| EXERCISE BRIEF |
Set out exactly every line of the entries below, starting at the line that holds "f) = Raise e →" and stopping after the line that holds "as_int <$> per_sequence".

| RECORDS SHOWN |

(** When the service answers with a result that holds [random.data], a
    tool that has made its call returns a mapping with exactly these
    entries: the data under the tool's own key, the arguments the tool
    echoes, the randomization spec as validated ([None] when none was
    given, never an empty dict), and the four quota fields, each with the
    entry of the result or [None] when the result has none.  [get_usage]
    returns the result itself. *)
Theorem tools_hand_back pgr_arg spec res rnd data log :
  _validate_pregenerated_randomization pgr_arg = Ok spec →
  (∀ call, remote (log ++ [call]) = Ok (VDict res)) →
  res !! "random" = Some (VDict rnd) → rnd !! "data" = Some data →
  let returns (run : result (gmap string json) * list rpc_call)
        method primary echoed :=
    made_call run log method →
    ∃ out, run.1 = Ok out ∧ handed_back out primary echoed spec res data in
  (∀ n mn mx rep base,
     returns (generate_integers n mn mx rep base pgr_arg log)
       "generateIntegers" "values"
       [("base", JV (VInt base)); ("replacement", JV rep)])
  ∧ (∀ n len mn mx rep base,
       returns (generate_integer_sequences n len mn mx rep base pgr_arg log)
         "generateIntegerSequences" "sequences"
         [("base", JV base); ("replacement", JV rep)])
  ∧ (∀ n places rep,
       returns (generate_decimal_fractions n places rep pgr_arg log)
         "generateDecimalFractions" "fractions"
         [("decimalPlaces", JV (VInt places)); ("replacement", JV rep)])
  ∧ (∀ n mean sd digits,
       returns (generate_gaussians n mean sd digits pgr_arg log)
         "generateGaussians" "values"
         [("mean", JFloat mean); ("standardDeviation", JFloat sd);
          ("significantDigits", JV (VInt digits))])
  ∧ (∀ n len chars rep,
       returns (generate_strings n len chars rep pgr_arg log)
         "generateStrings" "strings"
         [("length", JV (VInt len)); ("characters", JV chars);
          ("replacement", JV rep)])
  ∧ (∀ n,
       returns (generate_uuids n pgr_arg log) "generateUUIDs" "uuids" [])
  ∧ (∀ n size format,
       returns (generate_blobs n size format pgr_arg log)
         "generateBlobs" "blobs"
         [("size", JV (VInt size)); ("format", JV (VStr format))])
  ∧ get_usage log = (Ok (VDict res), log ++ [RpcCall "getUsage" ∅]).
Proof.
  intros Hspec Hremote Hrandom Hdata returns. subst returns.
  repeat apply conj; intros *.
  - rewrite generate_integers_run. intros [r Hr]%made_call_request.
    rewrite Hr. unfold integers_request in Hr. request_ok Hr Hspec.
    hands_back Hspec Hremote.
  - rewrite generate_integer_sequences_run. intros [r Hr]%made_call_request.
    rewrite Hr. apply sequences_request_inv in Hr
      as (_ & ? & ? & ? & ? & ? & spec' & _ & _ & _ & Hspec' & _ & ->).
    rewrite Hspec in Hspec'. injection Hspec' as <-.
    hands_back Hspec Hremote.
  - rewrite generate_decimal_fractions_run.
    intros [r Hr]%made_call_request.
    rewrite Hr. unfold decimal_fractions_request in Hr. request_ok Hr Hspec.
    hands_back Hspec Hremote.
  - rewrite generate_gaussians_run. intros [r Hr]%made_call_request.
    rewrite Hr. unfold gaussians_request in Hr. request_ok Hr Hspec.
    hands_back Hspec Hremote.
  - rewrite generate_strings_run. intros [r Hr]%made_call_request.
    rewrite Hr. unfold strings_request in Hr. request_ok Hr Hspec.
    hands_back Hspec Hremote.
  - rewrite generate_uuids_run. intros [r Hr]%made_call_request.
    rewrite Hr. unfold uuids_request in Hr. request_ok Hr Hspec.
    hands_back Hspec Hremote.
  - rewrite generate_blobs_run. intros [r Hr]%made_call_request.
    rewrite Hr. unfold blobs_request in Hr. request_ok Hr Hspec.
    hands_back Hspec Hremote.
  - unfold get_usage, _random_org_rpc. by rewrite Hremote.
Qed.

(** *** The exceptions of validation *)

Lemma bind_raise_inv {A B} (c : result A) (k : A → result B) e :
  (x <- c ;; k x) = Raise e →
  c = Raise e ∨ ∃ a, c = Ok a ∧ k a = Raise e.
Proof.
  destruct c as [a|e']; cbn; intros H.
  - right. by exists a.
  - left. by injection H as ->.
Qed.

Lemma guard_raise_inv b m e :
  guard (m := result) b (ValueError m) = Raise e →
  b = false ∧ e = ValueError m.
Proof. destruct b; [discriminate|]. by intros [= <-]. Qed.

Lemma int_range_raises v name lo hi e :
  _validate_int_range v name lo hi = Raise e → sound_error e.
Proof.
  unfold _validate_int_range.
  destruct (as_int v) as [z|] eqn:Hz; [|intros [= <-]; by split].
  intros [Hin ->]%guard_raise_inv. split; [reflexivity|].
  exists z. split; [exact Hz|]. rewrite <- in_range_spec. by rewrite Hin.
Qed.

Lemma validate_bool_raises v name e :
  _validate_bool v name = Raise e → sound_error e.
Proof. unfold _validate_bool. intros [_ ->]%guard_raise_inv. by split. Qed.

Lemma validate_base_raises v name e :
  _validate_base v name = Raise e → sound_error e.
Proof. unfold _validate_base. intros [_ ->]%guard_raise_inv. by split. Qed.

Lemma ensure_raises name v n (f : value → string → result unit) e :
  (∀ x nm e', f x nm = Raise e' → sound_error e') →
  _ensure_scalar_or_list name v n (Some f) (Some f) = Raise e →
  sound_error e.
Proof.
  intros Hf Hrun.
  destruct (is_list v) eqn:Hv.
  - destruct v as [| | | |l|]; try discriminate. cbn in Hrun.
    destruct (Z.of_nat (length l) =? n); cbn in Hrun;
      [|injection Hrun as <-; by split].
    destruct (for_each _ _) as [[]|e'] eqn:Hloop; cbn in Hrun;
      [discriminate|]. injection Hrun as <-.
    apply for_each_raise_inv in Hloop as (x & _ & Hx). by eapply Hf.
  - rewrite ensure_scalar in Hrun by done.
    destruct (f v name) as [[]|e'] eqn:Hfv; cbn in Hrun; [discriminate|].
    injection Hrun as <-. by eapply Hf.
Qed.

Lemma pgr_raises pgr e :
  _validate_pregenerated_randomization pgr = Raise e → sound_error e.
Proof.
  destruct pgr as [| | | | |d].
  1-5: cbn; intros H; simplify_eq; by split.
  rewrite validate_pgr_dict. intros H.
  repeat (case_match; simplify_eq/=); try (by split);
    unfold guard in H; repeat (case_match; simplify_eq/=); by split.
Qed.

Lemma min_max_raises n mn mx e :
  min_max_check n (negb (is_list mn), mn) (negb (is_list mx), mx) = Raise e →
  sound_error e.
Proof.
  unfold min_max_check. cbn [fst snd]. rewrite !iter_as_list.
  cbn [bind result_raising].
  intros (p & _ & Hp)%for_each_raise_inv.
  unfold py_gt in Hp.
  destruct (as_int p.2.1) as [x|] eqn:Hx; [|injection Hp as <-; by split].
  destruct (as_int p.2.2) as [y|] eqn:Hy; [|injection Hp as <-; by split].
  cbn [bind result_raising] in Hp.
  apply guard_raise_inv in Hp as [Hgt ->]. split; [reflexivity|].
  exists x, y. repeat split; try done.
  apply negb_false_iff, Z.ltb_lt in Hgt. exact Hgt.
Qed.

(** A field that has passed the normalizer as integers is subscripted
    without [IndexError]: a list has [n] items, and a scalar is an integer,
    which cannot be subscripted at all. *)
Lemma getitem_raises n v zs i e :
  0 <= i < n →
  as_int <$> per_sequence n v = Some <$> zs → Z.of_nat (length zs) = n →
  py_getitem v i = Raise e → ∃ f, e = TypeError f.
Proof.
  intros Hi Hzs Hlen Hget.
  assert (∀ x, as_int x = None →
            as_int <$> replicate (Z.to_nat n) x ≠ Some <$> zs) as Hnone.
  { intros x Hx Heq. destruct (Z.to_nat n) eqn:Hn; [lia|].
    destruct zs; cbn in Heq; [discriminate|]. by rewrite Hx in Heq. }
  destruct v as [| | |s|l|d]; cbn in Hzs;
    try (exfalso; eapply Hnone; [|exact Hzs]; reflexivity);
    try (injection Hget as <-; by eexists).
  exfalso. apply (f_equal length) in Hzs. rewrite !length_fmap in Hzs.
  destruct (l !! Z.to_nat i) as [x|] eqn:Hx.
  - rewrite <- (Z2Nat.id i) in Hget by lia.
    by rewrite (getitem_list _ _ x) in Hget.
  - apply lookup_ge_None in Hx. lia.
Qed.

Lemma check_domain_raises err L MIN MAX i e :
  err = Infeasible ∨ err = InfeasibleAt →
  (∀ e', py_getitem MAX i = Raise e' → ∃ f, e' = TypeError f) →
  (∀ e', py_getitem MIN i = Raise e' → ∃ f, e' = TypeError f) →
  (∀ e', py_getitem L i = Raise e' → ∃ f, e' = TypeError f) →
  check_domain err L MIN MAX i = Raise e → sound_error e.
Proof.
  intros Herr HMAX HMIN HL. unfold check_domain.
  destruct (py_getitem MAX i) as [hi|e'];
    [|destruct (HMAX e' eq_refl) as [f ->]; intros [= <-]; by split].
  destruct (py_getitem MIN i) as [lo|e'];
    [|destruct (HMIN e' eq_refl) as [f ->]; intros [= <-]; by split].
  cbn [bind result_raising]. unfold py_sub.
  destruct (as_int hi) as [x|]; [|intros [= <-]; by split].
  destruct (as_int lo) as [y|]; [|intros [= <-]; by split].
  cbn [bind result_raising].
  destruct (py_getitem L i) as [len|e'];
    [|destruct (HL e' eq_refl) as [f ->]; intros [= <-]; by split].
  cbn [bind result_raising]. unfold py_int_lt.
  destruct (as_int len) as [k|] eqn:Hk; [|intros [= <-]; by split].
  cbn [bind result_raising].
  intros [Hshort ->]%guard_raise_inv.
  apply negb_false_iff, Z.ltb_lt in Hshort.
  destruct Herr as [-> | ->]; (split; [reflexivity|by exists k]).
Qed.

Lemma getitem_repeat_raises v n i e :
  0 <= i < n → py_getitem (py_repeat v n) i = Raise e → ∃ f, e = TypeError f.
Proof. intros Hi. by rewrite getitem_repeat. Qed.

| WRITTEN RESPONSE |
  _ensure_scalar_or_list name v n (Some f) (Some f) = Raise e →
  sound_error e.
Proof.
  intros Hf Hrun.
  destruct (is_list v) eqn:Hv.
  - destruct v as [| | | |l|]; try discriminate. cbn in Hrun.
    destruct (Z.of_nat (length l) =? n); cbn in Hrun;
      [|injection Hrun as <-; by split].
    destruct (for_each _ _) as [[]|e'] eqn:Hloop; cbn in Hrun;
      [discriminate|]. injection Hrun as <-.
    apply for_each_raise_inv in Hloop as (x & _ & Hx). by eapply Hf.
  - rewrite ensure_scalar in Hrun by done.
    destruct (f v name) as [[]|e'] eqn:Hfv; cbn in Hrun; [discriminate|].
    injection Hrun as <-. by eapply Hf.
Qed.

Lemma pgr_raises pgr e :
  _validate_pregenerated_randomization pgr = Raise e → sound_error e.
Proof.
  destruct pgr as [| | | | |d].
  1-5: cbn; intros H; simplify_eq; by split.
  rewrite validate_pgr_dict. intros H.
  repeat (case_match; simplify_eq/=); try (by split);
    unfold guard in H; repeat (case_match; simplify_eq/=); by split.
Qed.

Lemma min_max_raises n mn mx e :
  min_max_check n (negb (is_list mn), mn) (negb (is_list mx), mx) = Raise e →
  sound_error e.
Proof.
  unfold min_max_check. cbn [fst snd]. rewrite !iter_as_list.
  cbn [bind result_raising].
  intros (p & _ & Hp)%for_each_raise_inv.
  unfold py_gt in Hp.
  destruct (as_int p.2.1) as [x|] eqn:Hx; [|injection Hp as <-; by split].
  destruct (as_int p.2.2) as [y|] eqn:Hy; [|injection Hp as <-; by split].
  cbn [bind result_raising] in Hp.
  apply guard_raise_inv in Hp as [Hgt ->]. split; [reflexivity|].
  exists x, y. repeat split; try done.
  apply negb_false_iff, Z.ltb_lt in Hgt. exact Hgt.
Qed.

(** A field that has passed the normalizer as integers is subscripted
    without [IndexError]: a list has [n] items, and a scalar is an integer,
    which cannot be subscripted at all. *)
Lemma getitem_raises n v zs i e :
  0 <= i < n →
  as_int <$> per_sequence n v = Some <$> zs → Z.of_nat (length zs) = n →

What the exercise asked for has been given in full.